● **YOUR OBJECTIVE**
Below are entries; print them exactly from the first line through the one containing "(** [s.replace(/C+/g, r)]: every".

● **EXTRACTED MATERIAL**
= = = = = = =

(** * NHS medicines scraper: orchestration, output store and content extraction

    A shallow embedding of [scraper.ts], [utils.ts] and [config.ts].

    JavaScript strings are modelled as [string], a character standing for
    one code unit below 256.  The character classes the code uses ([\s],
    [.], [[^a-zA-Z0-9]], letter case) are those of JavaScript on these code
    units.  Arrays are lists, [Set<string>] is [gset string], configuration
    numbers are [Z] and counters are [nat]. *)

From Stdlib Require Import ZArith Ascii.
From stdpp Require Import base list strings gmap.

Local Open Scope Z_scope.
Local Open Scope nat_scope.

(** ** Text helpers: the regular expressions of the source *)

Module Text.

(** [\s], which is also what [trim] removes: tab, line feed, vertical tab,
    form feed, carriage return, space and the no-break space U+00A0. *)
Definition is_space (c : ascii) : bool :=
  Ascii.is_space c || Ascii.eqb c "160".

(** [[a-zA-Z0-9]] *)
Definition is_alnum (c : ascii) : bool :=
  let n := nat_of_ascii c in
  ((48 <=? n) && (n <=? 57)) || ((65 <=? n) && (n <=? 90))
  || ((97 <=? n) && (n <=? 122)).

Definition is_dash (c : ascii) : bool := Ascii.eqb c "-".

(** [s.replace(/C+/g, r)]: every maximal run of characters of the class
    [p] becomes the single character [r].  [in_run] remembers that the
    previous character already belonged to the run being replaced. *)
Fixpoint replace_runs (p : ascii → bool) (r : ascii) (in_run : bool)
    (s : string) : string :=
  match s with
  | EmptyString => EmptyString
  | String c s' =>
      if p c then
        if in_run then replace_runs p r true s'
        else String r (replace_runs p r true s')
      else String c (replace_runs p r false s')
  end.

(** [s.replace(/^C+/, '')] *)
Fixpoint strip_start (p : ascii → bool) (s : string) : string :=
  match s with
  | EmptyString => EmptyString
  | String c s' => if p c then strip_start p s' else s
  end.

(** [s.replace(/C+$/, '')] *)
Fixpoint strip_end (p : ascii → bool) (s : string) : string :=
  match s with
  | EmptyString => EmptyString
  | String c s' =>
      match strip_end p s' with
      | EmptyString => if p c then EmptyString else String c EmptyString
      | r => String c r
      end
  end.

(** [s.replace(/^C+|C+$/g, '')] *)
Definition strip_both (p : ascii → bool) (s : string) : string :=
  strip_end p (strip_start p s).

(** [s.trim()] *)
Definition trim (s : string) : string := strip_both is_space s.

(** [s.replace(/\s+/g, ' ')] *)
Definition collapse_ws (s : string) : string :=
  replace_runs is_space " " false s.

(** [s.replace(/\s+/g, ' ').trim()] *)
Definition clean (s : string) : string := trim (collapse_ws s).

(** JavaScript truthiness of a string: only the empty string is falsy. *)
Definition truthy (s : string) : bool :=
  match s with EmptyString => false | String _ _ => true end.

= = = = = = =

● **PROBLEM SOLUTION**
(** * NHS medicines scraper: orchestration, output store and content extraction

    A shallow embedding of [scraper.ts], [utils.ts] and [config.ts].

    JavaScript strings are modelled as [string], a character standing for
    one code unit below 256.  The character classes the code uses ([\s],
    [.], [[^a-zA-Z0-9]], letter case) are those of JavaScript on these code
    units.  Arrays are lists, [Set<string>] is [gset string], configuration
    numbers are [Z] and counters are [nat]. *)

From Stdlib Require Import ZArith Ascii.
From stdpp Require Import base list strings gmap.

Local Open Scope Z_scope.
Local Open Scope nat_scope.

(** ** Text helpers: the regular expressions of the source *)

Module Text.

(** [\s], which is also what [trim] removes: tab, line feed, vertical tab,
    form feed, carriage return, space and the no-break space U+00A0. *)
Definition is_space (c : ascii) : bool :=
  Ascii.is_space c || Ascii.eqb c "160".

(** [[a-zA-Z0-9]] *)
Definition is_alnum (c : ascii) : bool :=
  let n := nat_of_ascii c in
  ((48 <=? n) && (n <=? 57)) || ((65 <=? n) && (n <=? 90))
  || ((97 <=? n) && (n <=? 122)).

Definition is_dash (c : ascii) : bool := Ascii.eqb c "-".

(** [s.replace(/C+/g, r)]: every maximal run of characters of the class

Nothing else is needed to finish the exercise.